• What you have to do
Could you print the lines below exactly, from the one holding "c = AAAServerHost c1." through the last line, with no other output?

Information provided Start Marker

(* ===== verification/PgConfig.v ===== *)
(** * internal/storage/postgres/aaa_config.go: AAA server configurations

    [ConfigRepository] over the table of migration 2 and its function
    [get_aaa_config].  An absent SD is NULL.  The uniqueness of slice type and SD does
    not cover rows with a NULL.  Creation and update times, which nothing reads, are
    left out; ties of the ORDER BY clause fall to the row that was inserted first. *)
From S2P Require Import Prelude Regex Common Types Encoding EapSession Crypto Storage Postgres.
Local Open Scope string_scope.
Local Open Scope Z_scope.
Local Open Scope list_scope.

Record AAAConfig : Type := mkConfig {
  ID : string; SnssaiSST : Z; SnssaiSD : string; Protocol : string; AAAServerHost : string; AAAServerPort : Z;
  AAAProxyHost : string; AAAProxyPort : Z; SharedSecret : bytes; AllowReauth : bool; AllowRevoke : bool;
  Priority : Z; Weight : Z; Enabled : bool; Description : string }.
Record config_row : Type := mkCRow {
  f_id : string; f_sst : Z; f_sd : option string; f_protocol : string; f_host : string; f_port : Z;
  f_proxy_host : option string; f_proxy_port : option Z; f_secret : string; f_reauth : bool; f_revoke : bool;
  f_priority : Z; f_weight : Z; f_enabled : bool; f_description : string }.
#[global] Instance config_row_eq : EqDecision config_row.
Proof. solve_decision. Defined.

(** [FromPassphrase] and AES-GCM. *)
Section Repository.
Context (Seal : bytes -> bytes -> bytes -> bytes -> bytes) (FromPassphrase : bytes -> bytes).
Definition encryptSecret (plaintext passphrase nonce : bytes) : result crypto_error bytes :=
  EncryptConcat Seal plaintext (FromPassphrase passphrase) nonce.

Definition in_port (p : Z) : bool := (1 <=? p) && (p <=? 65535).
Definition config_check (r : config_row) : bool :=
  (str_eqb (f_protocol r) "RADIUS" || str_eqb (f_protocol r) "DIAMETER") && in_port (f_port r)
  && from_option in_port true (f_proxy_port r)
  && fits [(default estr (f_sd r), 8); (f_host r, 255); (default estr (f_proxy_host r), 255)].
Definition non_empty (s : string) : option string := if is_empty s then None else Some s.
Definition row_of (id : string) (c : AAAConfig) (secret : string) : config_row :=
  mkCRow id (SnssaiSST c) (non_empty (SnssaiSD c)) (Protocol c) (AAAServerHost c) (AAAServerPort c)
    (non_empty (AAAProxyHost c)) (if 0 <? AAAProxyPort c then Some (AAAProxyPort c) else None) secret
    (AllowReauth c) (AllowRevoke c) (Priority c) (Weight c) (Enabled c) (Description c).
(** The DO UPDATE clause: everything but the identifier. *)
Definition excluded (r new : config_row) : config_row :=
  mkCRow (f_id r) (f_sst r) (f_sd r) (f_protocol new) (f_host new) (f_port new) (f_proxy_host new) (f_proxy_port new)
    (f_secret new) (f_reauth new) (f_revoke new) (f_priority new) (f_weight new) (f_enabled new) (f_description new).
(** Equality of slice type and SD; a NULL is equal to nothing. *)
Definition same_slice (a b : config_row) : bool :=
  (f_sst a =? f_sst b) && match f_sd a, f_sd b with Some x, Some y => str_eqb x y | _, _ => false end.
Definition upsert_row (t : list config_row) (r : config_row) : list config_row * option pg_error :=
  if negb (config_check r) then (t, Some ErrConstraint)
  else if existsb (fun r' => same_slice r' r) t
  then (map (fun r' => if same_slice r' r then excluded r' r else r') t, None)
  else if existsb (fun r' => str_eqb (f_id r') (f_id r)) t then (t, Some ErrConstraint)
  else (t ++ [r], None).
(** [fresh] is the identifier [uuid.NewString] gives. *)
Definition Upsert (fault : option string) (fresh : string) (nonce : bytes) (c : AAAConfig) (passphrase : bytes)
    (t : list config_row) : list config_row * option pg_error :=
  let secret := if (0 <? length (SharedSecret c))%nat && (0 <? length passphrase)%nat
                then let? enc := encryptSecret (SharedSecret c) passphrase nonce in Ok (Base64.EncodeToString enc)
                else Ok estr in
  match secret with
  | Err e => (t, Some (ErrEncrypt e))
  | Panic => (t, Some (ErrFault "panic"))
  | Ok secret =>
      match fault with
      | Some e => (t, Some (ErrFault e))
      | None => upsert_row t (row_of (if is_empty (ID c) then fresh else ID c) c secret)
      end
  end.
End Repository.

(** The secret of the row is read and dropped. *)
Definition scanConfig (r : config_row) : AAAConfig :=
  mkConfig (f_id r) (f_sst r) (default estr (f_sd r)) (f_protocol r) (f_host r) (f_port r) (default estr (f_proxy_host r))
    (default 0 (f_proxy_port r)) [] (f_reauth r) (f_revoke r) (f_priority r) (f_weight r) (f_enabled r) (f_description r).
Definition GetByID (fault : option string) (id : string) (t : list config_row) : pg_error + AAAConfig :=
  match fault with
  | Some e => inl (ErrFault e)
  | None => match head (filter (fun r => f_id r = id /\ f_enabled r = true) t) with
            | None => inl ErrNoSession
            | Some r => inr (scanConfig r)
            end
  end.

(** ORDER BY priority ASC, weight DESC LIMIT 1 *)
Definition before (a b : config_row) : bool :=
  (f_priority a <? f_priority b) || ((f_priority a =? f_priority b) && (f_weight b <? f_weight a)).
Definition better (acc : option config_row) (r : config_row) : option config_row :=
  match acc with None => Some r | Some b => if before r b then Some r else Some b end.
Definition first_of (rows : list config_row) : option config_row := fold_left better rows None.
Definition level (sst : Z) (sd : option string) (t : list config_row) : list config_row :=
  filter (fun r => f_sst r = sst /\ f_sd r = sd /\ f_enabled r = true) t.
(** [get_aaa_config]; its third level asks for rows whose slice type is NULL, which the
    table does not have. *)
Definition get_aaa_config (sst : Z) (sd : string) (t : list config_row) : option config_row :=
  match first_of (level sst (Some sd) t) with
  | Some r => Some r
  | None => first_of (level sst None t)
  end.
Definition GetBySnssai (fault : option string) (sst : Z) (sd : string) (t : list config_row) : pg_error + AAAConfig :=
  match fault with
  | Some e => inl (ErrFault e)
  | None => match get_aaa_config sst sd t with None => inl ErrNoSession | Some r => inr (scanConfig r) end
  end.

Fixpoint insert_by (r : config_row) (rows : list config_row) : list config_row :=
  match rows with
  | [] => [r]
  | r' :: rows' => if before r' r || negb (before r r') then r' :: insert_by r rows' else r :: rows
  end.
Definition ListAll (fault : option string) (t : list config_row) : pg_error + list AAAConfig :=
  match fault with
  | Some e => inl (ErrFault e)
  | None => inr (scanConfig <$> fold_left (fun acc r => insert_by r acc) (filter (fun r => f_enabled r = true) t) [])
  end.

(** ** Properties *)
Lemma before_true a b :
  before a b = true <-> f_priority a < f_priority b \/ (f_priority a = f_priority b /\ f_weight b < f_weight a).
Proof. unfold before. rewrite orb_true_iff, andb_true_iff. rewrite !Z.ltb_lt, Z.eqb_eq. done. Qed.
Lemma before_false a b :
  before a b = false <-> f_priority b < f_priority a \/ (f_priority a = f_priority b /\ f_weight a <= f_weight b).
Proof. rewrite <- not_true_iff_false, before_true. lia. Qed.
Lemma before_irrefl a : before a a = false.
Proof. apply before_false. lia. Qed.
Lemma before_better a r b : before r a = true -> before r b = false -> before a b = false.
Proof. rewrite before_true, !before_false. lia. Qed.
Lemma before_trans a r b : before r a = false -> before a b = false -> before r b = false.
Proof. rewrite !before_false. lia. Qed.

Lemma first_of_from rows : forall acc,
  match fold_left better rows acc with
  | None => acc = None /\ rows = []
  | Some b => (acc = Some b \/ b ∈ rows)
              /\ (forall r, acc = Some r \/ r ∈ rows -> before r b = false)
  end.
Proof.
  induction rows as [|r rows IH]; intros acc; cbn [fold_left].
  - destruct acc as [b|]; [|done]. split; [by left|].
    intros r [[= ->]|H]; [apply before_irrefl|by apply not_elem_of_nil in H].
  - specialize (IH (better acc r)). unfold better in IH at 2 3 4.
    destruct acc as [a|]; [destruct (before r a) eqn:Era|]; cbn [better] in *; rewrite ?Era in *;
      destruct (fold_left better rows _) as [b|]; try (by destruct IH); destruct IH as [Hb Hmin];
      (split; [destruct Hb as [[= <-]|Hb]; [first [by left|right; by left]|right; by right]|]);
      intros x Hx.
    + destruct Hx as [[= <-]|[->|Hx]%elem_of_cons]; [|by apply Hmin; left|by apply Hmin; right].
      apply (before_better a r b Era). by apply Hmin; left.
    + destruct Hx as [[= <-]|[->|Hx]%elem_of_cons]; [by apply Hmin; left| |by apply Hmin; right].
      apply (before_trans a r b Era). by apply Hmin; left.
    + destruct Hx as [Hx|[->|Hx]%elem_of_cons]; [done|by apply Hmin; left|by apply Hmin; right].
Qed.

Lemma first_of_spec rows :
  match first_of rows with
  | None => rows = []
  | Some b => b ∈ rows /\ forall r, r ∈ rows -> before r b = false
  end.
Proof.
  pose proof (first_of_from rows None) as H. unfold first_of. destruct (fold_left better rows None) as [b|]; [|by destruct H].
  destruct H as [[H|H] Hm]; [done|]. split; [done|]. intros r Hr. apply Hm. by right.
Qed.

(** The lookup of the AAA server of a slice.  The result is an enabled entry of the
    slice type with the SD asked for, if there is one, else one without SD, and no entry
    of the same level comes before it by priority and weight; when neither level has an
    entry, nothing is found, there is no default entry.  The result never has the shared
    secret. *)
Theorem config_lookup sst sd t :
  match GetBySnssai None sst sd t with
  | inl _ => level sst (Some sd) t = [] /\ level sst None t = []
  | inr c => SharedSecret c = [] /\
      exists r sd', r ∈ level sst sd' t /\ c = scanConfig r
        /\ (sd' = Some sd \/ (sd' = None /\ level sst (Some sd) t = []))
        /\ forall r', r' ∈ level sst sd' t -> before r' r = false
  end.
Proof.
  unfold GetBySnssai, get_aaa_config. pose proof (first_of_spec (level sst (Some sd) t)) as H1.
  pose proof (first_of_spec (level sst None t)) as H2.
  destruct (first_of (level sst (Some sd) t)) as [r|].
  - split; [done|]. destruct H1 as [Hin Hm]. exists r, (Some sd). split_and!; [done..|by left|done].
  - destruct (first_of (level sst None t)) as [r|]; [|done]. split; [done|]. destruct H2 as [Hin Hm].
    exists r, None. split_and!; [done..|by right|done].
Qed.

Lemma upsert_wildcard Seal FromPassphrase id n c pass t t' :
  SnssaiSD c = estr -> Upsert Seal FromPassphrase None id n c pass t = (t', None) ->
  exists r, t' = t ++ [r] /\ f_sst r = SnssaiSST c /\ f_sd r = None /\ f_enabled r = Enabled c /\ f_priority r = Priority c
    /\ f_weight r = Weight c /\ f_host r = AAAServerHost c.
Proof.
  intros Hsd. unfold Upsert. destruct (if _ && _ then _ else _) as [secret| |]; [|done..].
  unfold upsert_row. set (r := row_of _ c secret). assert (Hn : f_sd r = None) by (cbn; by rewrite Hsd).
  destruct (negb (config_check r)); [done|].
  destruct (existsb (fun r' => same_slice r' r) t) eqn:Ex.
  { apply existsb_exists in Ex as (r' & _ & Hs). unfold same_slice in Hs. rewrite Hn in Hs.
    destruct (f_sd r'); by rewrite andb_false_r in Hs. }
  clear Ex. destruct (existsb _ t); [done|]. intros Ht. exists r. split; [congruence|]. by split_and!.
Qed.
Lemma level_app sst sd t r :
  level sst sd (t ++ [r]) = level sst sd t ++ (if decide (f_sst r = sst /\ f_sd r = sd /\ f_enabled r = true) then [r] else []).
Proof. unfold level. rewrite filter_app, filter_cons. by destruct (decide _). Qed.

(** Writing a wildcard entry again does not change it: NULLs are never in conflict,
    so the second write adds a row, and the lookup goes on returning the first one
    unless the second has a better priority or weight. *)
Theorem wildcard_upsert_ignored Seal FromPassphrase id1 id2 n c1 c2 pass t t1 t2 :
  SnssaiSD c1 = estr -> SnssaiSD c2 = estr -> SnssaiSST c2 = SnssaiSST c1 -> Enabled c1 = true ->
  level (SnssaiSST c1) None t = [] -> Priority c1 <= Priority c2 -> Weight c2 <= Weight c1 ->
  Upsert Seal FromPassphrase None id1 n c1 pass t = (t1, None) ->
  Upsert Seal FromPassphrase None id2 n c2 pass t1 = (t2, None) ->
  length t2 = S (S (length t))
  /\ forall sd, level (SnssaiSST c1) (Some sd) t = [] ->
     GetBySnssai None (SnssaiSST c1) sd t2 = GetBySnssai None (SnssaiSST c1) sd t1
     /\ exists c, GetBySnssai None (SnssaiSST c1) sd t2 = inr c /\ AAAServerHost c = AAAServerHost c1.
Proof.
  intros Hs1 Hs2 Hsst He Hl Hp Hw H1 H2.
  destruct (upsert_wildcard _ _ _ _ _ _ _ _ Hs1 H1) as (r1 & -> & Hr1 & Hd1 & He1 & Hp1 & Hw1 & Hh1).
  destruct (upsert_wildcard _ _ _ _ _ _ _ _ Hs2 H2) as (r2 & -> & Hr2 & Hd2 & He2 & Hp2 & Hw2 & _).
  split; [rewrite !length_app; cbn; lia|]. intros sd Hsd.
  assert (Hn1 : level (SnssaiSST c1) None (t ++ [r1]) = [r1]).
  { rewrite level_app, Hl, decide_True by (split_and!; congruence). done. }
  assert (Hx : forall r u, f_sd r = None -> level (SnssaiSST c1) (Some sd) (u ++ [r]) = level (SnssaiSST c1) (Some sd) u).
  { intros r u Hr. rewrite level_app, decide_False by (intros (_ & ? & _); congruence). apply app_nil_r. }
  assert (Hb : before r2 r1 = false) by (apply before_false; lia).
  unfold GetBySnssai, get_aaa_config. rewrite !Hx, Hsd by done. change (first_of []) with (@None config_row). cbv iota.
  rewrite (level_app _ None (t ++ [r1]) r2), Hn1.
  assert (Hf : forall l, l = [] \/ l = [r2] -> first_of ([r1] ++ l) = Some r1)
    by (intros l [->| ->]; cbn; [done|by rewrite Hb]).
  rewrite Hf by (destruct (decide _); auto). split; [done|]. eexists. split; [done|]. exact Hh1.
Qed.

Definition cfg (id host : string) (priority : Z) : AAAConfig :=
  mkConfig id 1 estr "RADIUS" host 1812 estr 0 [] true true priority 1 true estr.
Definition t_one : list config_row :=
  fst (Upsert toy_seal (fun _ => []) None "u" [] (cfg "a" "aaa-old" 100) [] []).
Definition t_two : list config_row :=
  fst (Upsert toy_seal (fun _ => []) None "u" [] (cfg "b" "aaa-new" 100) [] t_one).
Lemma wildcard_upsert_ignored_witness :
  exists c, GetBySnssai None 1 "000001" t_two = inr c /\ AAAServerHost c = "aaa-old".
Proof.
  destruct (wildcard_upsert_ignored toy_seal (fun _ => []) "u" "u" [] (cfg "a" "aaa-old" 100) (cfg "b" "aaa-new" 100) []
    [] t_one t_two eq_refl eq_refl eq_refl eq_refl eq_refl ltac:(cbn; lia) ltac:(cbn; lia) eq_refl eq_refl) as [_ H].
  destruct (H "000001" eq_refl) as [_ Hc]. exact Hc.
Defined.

Information provided End Marker

• Solution for this exercise
     /\ exists c, GetBySnssai None (SnssaiSST c1) sd t2 = inr c /\ AAAServerHost c = AAAServerHost c1.
Proof.
  intros Hs1 Hs2 Hsst He Hl Hp Hw H1 H2.
  destruct (upsert_wildcard _ _ _ _ _ _ _ _ Hs1 H1) as (r1 & -> & Hr1 & Hd1 & He1 & Hp1 & Hw1 & Hh1).
  destruct (upsert_wildcard _ _ _ _ _ _ _ _ Hs2 H2) as (r2 & -> & Hr2 & Hd2 & He2 & Hp2 & Hw2 & _).
  split; [rewrite !length_app; cbn; lia|]. intros sd Hsd.
  assert (Hn1 : level (SnssaiSST c1) None (t ++ [r1]) = [r1]).
  { rewrite level_app, Hl, decide_True by (split_and!; congruence). done. }
  assert (Hx : forall r u, f_sd r = None -> level (SnssaiSST c1) (Some sd) (u ++ [r]) = level (SnssaiSST c1) (Some sd) u).
  { intros r u Hr. rewrite level_app, decide_False by (intros (_ & ? & _); congruence). apply app_nil_r. }
  assert (Hb : before r2 r1 = false) by (apply before_false; lia).
  unfold GetBySnssai, get_aaa_config. rewrite !Hx, Hsd by done. change (first_of []) with (@None config_row). cbv iota.
  rewrite (level_app _ None (t ++ [r1]) r2), Hn1.
  assert (Hf : forall l, l = [] \/ l = [r2] -> first_of ([r1] ++ l) = Some r1)
    by (intros l [->| ->]; cbn; [done|by rewrite Hb]).
  rewrite Hf by (destruct (decide _); auto). split; [done|]. eexists. split; [done|]. exact Hh1.
Qed.

Definition cfg (id host : string) (priority : Z) : AAAConfig :=
  mkConfig id 1 estr "RADIUS" host 1812 estr 0 [] true true priority 1 true estr.
Definition t_one : list config_row :=
  fst (Upsert toy_seal (fun _ => []) None "u" [] (cfg "a" "aaa-old" 100) [] []).
Definition t_two : list config_row :=
  fst (Upsert toy_seal (fun _ => []) None "u" [] (cfg "b" "aaa-new" 100) [] t_one).
Lemma wildcard_upsert_ignored_witness :
  exists c, GetBySnssai None 1 "000001" t_two = inr c /\ AAAServerHost c = "aaa-old".
Proof.
  destruct (wildcard_upsert_ignored toy_seal (fun _ => []) "u" "u" [] (cfg "a" "aaa-old" 100) (cfg "b" "aaa-new" 100) []
    [] t_one t_two eq_refl eq_refl eq_refl eq_refl eq_refl ltac:(cbn; lia) ltac:(cbn; lia) eq_refl eq_refl) as [_ H].
  destruct (H "000001" eq_refl) as [_ Hc]. exact Hc.
Defined.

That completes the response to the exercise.